##### GIVEN ENTRIES
(** C10: the body the lookup returns holds the seven selected columns
    and nothing else; two stores whose rows for the id differ only in the
    password hash, the failed-attempt counter, the lock and the time of
    the last login give the same result and add the same effects. *)
Theorem getUserById_noninterference uid w1 w2 u1 u2 :
  find (Prisma.user.byId uid) (users w1) = Some u1 ->
  find (Prisma.user.byId uid) (users w2) = Some u2 ->
  differOnlyInHiddenColumns u1 u2 ->
  fst (llmController.getUserById uid w1)
  = Ok (mkUserInfoBody true
          (mkUserInfo (User.id u1) (User.name u1) (User.email u1)
             (User.role u1) (User.emailVerified u1) (User.createdAt u1)
             (User.updatedAt u1))) /\
  fst (llmController.getUserById uid w2)
  = fst (llmController.getUserById uid w1) /\
  (exists added,
      trace (snd (llmController.getUserById uid w1)) = trace w1 ++ added /\
      trace (snd (llmController.getUserById uid w2)) = trace w2 ++ added).
Proof.
  intros H1 H2 (pw & att & lock & last & ->).
  rewrite !getUserById_run, H1, H2. cbn.
  repeat split. eexists. split; reflexivity.
Qed.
##########
List the lines of the material in which the word "Prisma" occurs.

RESULT OF THIS EXERCISE:
  find (Prisma.user.byId uid) (users w1) = Some u1 ->
  find (Prisma.user.byId uid) (users w2) = Some u2 ->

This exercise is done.